Yine de Hill’in ifadesini izlerken bir şey içime dert oldu: sen bir veri bilimcisisin. Yayın sektöründe çalışanlar edebiyatı geliştirmek için yapılan tarifsiz ve özellikle de kazançlı olmayan çağrıya cevap verdiler. Belki onların bakış açısı -şans, tutku, rüzgar, yıldızlar- doğru bakış açısıdır. Belki de para her zaman hüküm sürmüyor. Perşembe günü temsilci Elyse Cheney, birçok yazarın “en zengin, en sağlam proje”yi kapan editörü, en fazla yarar sağlayan editöre tercih ettiğini söyledi. Hiç değilse bu dava, temsilcilerin, editörlerin ve kitapçıların bir kitabı hayata geçirmek için sarf ettiği muazzam emeği ortaya çıkardı. Penguin Random House’un CEO’su Dohle, ticari kitap yayıncılarının “yazarlarımıza ve onların hayallerine, hikâyelerine yatırım yapan melekler” olduğunu söyledi. “Editörlerime ve yayıncılarıma böyle hitap ediyorum: melekler.” Bu bağlılık her zaman ödüllendirilmiyor. Eylül 2021’de Dohle, anlaşmanın gerçekleşmesi durumunda herhangi bir baskıyı durdurmayacağına söz verdi ancak birleşmenin çalışanlar üzerinde olumsuz bir etkisi olması muhtemel. 2013’te Penguin ve Random House birleştiğinde, bir dizi editör, pazarlamacı ve yayıncı işini kaybetti ve orta listedeki[5] sözleşmeler azaldı. Simon&Schuster’ın Penguin Random House’a veya başka bir alıcıya satışının farklı bir sonuç getireceğini ummak saflık olur.
Dipnotlar
[1] Bir yayınevinin hâlihazırda yayımladığı ve hâlâ mevcut olan kitapların listesi. — Ç.N.
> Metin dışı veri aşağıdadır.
(** * MQTT_LINGDONGKAIGUAN: a shallow embedding of the ESP32-C2 MQTT switch

    The sketch [MQTT_LINGDONGKAIGUAN.ino] is a single-threaded Arduino
    program.  Its global variables, the two [Preferences] namespaces, the
    WiFiManager association, the GPIO levels, the millisecond clock and the
    MQTT client are gathered in one [Device] record; every C++ function of
    the sketch becomes a computation in a small state monad whose results
    are either a returned value or a halt ([ESP.restart],
    [esp_deep_sleep_start]: calls that never return).

    Conventions of the embedding:
    - [char] buffers and Arduino [String]s are [string]s; [snprintf]
      truncates as the code does, while [strcpy] is the copy of a source
      that fits its destination: statements about values copied from the
      store or from the portal carry the capacity of the destination as a
      hypothesis ([fits]);
    - a GPIO is named by the [int] that [atoi] gives for its pin string,
      and an input level changes only between operations, where the
      environment presents it;
    - [Serial] output is debugging text and is left out;
    - a [preferences.begin(ns, ..) ... preferences.end()] bracket becomes
      the namespace argument of the operations it encloses;
    - [delay] advances the device clock; every externally visible action
      is appended to a time-stamped trace. *)

From Stdlib Require Import ZArith String Ascii Bool List Lia.
From stdpp Require Import gmap strings list.
Import ListNotations.

Local Open Scope string_scope.
Local Open Scope Z_scope.

(** ** C library helpers *)

Module CLib.

(** [isspace] in the C locale. *)
Definition is_space (c : ascii) : bool :=
  match nat_of_ascii c with
  | 32%nat | 9%nat | 10%nat | 11%nat | 12%nat | 13%nat => true
  | _ => false
  end.

Definition digit_val (c : ascii) : option Z :=
  let n := Z.of_nat (nat_of_ascii c) in
  if (48 <=? n) && (n <=? 57) then Some (n - 48) else None.

Fixpoint skip_spaces (s : string) : string :=
  match s with
  | String c r => if is_space c then skip_spaces r else s
  | EmptyString => s
  end.

Fixpoint atoi_digits (acc : Z) (s : string) : Z :=
  match s with
  | String c r =>
      match digit_val c with
      | Some d => atoi_digits (acc * 10 + d) r
      | None => acc
      end
  | EmptyString => acc
  end.

(** [atoi]: leading white space, an optional sign, then decimal digits
    (the pin strings of the sketch hold at most two characters, so the
    [int] range is never left). *)
Definition atoi (s : string) : Z :=
  match skip_spaces s with
  | String "-"%char r => - atoi_digits 0 r
  | String "+"%char r => atoi_digits 0 r
  | r => atoi_digits 0 r
  end.

(** [snprintf(buf, n, ...)] keeps at most [n - 1] characters. *)
Definition snprintf (n : nat) (formatted : string) : string :=
  String.substring 0 (n - 1) formatted.

(** The C string held by a byte buffer that is NUL-terminated after its
    last byte: the bytes before the first NUL. *)
Fixpoint c_str (bytes : list ascii) : string :=
  match bytes with
  | [] => EmptyString
  | c :: r => if Ascii.eqb c zero then EmptyString else String c (c_str r)
  end.

(** [strcmp(a, b) == 0] on C strings. *)
Definition strcmp_eq (a b : string) : bool := String.eqb a b.

End CLib.
Export CLib.

(** ** Constants of the sketch *)

Definition FIRMWARE_VERSION : string := "1.0.0".
Definition VERSION_KEY : string := "fw_version".
Definition DEFAULT_BUTTON_PIN : Z := 9.
Definition DEFAULT_LED_PIN : Z := 8.
Definition DEFAULT_POWER_PIN : Z := 7.
Definition RESET_HOLD_TIME : Z := 5000.

Abbreviation HIGH := true (only parsing).
Abbreviation LOW := false (only parsing).

(** [unsigned long] on the ESP32-C2 is 32 bits wide. *)
Definition ULONG_MOD : Z := 2 ^ 32.
Definition to_ulong (z : Z) : Z := z mod ULONG_MOD.

(** ** Data model *)

(** The eight configuration globals ([mqtt_server] ... [power_pin]). *)
Record Config := mkConfig {
  mqtt_server : string;
  mqtt_port : string;
  mqtt_user : string;
  mqtt_password : string;
  mqtt_topic : string;
  button_pin : string;
  led_pin : string;
  power_pin : string
}.

(** The initialisers of the globals. *)
Definition default_config : Config :=
  mkConfig "" "1883" "" "" "esp32" "9" "8" "7".

Inductive Namespace := iot_config | system_flags.

Inductive PinMode := OUTPUT | INPUT_PULLUP.

Inductive Event :=
| EvPinMode (pin : Z) (m : PinMode)
| EvWrite (pin : Z) (v : bool)
| EvDelay (ms : Z)
| EvConnect (client_id user pass : string) (ok : bool)
| EvSubscribe (topic : string)
| EvPublish (topic msg : string)
| EvWifiReset
| EvRestart
| EvDeepSleep.

Record Device := mkDevice {
  (* globals of the sketch *)
  cfg : Config;
  firstMessageSent : bool;
  shouldSaveConfig : bool;
  buttonPressTime : Z;
  longPressActive : bool;
  (* non-volatile storage: the two Preferences namespaces, and the
     network association kept by WiFiManager *)
  nvs_iot_config : gmap string string;
  nvs_system_flags : gmap string string;
  wifi_saved : bool;
  (* hardware and environment *)
  pins : Z -> bool;
  clock : Z;
  connected : bool;
  handshake : nat -> bool;      (* outcome of the n-th MQTT handshake *)
  attempts : nat;               (* handshakes made so far *)
  trace : list (Z * Event)
}.

Definition set_cfg (c : Config) (s : Device) : Device :=
  mkDevice c (firstMessageSent s) (shouldSaveConfig s) (buttonPressTime s)
    (longPressActive s) (nvs_iot_config s) (nvs_system_flags s) (wifi_saved s)
    (pins s) (clock s) (connected s) (handshake s) (attempts s) (trace s).

Definition set_firstMessageSent (b : bool) (s : Device) : Device :=
  mkDevice (cfg s) b (shouldSaveConfig s) (buttonPressTime s)
    (longPressActive s) (nvs_iot_config s) (nvs_system_flags s) (wifi_saved s)
    (pins s) (clock s) (connected s) (handshake s) (attempts s) (trace s).

Definition set_shouldSaveConfig (b : bool) (s : Device) : Device :=
  mkDevice (cfg s) (firstMessageSent s) b (buttonPressTime s)
    (longPressActive s) (nvs_iot_config s) (nvs_system_flags s) (wifi_saved s)
    (pins s) (clock s) (connected s) (handshake s) (attempts s) (trace s).

Definition set_buttonPressTime (t : Z) (s : Device) : Device :=
  mkDevice (cfg s) (firstMessageSent s) (shouldSaveConfig s) t
    (longPressActive s) (nvs_iot_config s) (nvs_system_flags s) (wifi_saved s)
    (pins s) (clock s) (connected s) (handshake s) (attempts s) (trace s).

Definition set_longPressActive (b : bool) (s : Device) : Device :=
  mkDevice (cfg s) (firstMessageSent s) (shouldSaveConfig s) (buttonPressTime s)
    b (nvs_iot_config s) (nvs_system_flags s) (wifi_saved s)
    (pins s) (clock s) (connected s) (handshake s) (attempts s) (trace s).

Definition set_nvs (ns : Namespace) (m : gmap string string) (s : Device) : Device :=
  match ns with
  | iot_config =>
      mkDevice (cfg s) (firstMessageSent s) (shouldSaveConfig s) (buttonPressTime s)
        (longPressActive s) m (nvs_system_flags s) (wifi_saved s)
        (pins s) (clock s) (connected s) (handshake s) (attempts s) (trace s)
  | system_flags =>
      mkDevice (cfg s) (firstMessageSent s) (shouldSaveConfig s) (buttonPressTime s)
        (longPressActive s) (nvs_iot_config s) m (wifi_saved s)
        (pins s) (clock s) (connected s) (handshake s) (attempts s) (trace s)
  end.

Definition get_nvs (ns : Namespace) (s : Device) : gmap string string :=
  match ns with
  | iot_config => nvs_iot_config s
  | system_flags => nvs_system_flags s
  end.

Definition set_wifi_saved (b : bool) (s : Device) : Device :=
  mkDevice (cfg s) (firstMessageSent s) (shouldSaveConfig s) (buttonPressTime s)
    (longPressActive s) (nvs_iot_config s) (nvs_system_flags s) b
    (pins s) (clock s) (connected s) (handshake s) (attempts s) (trace s).

Definition set_pins (p : Z -> bool) (s : Device) : Device :=
  mkDevice (cfg s) (firstMessageSent s) (shouldSaveConfig s) (buttonPressTime s)
    (longPressActive s) (nvs_iot_config s) (nvs_system_flags s) (wifi_saved s)
    p (clock s) (connected s) (handshake s) (attempts s) (trace s).

Definition set_clock (t : Z) (s : Device) : Device :=
  mkDevice (cfg s) (firstMessageSent s) (shouldSaveConfig s) (buttonPressTime s)
    (longPressActive s) (nvs_iot_config s) (nvs_system_flags s) (wifi_saved s)
    (pins s) t (connected s) (handshake s) (attempts s) (trace s).

Definition set_connected (b : bool) (s : Device) : Device :=
  mkDevice (cfg s) (firstMessageSent s) (shouldSaveConfig s) (buttonPressTime s)
    (longPressActive s) (nvs_iot_config s) (nvs_system_flags s) (wifi_saved s)
    (pins s) (clock s) b (handshake s) (attempts s) (trace s).

Definition set_attempts (n : nat) (s : Device) : Device :=
  mkDevice (cfg s) (firstMessageSent s) (shouldSaveConfig s) (buttonPressTime s)
    (longPressActive s) (nvs_iot_config s) (nvs_system_flags s) (wifi_saved s)
    (pins s) (clock s) (connected s) (handshake s) n (trace s).

Definition set_trace (t : list (Z * Event)) (s : Device) : Device :=
  mkDevice (cfg s) (firstMessageSent s) (shouldSaveConfig s) (buttonPressTime s)
    (longPressActive s) (nvs_iot_config s) (nvs_system_flags s) (wifi_saved s)
    (pins s) (clock s) (connected s) (handshake s) (attempts s) t.

(** ** The monad of the sketch: state, plus calls that never return *)

Inductive HaltKind := Restarted | DeepSleep.

Inductive Outcome (A : Type) :=
| Ret (a : A)
| Halt (h : HaltKind).
Arguments Ret {A} a.
Arguments Halt {A} h.

Definition M (A : Type) : Type := Device -> Outcome A * Device.

Definition ret {A} (a : A) : M A := fun s => (Ret a, s).

Definition bind {A B} (m : M A) (k : A -> M B) : M B :=
  fun s =>
    match m s with
    | (Ret a, s') => k a s'
    | (Halt h, s') => (Halt h, s')
    end.

Definition halt {A} (h : HaltKind) : M A := fun s => (Halt h, s).
Definition gets {A} (f : Device -> A) : M A := fun s => (Ret (f s), s).
Definition modify (f : Device -> Device) : M unit := fun s => (Ret tt, f s).

Declare Scope sketch_scope.
Delimit Scope sketch_scope with sketch.
Notation "x <- m ;; k" := (bind m (fun x => k))
  (at level 100, m at next level, right associativity) : sketch_scope.
Notation "m ;; k" := (bind m (fun _ => k))
  (at level 100, right associativity) : sketch_scope.
Local Open Scope sketch_scope.

Definition when (b : bool) (m : M unit) : M unit := if b then m else ret tt.

(** [for (int i = 0; i < n; i++) body] for a body that ignores [i]. *)
Fixpoint repeat_n (n : nat) (body : M unit) : M unit :=
  match n with
  | O => ret tt
  | S k => body ;; repeat_n k body
  end.

(** ** Arduino primitives *)

Definition emit (e : Event) : M unit :=
  modify (fun s => set_trace (trace s ++ [(clock s, e)]) s).

Definition millis : M Z := gets (fun s => to_ulong (clock s)).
[2] TikTok uygulamasında kitaplarla ilgili içerik hazırlayan insanlar. — Ç.N.
[3] Ekonomide monopson, tek bir alıcının birçok muhtemel satıcı tarafından sunulan mal ve hizmetlerin başlıca alıcısı olarak piyasayı büyük ölçüde kontrol ettiği bir piyasa yapısını ifade eder. — Ed.N.
[4] Ekonomistlerin son yıllarda bir firmanın birleşme sonrası fiyatları artırma güdüsünün ölçülebilir bir ölçüsünü sağlamak için geliştirdikleri bir araç. — Ed.N.
[5] Bir yayınevinin yeni yayımladığı ve ortalama satış yapması beklenen kitapların listesi. — Ç.N.
Bu yazı Esmanur Coşkun tarafından sosyalbilimler.org’da yayımlanmak üzere Türkçeye çevrilmiştir.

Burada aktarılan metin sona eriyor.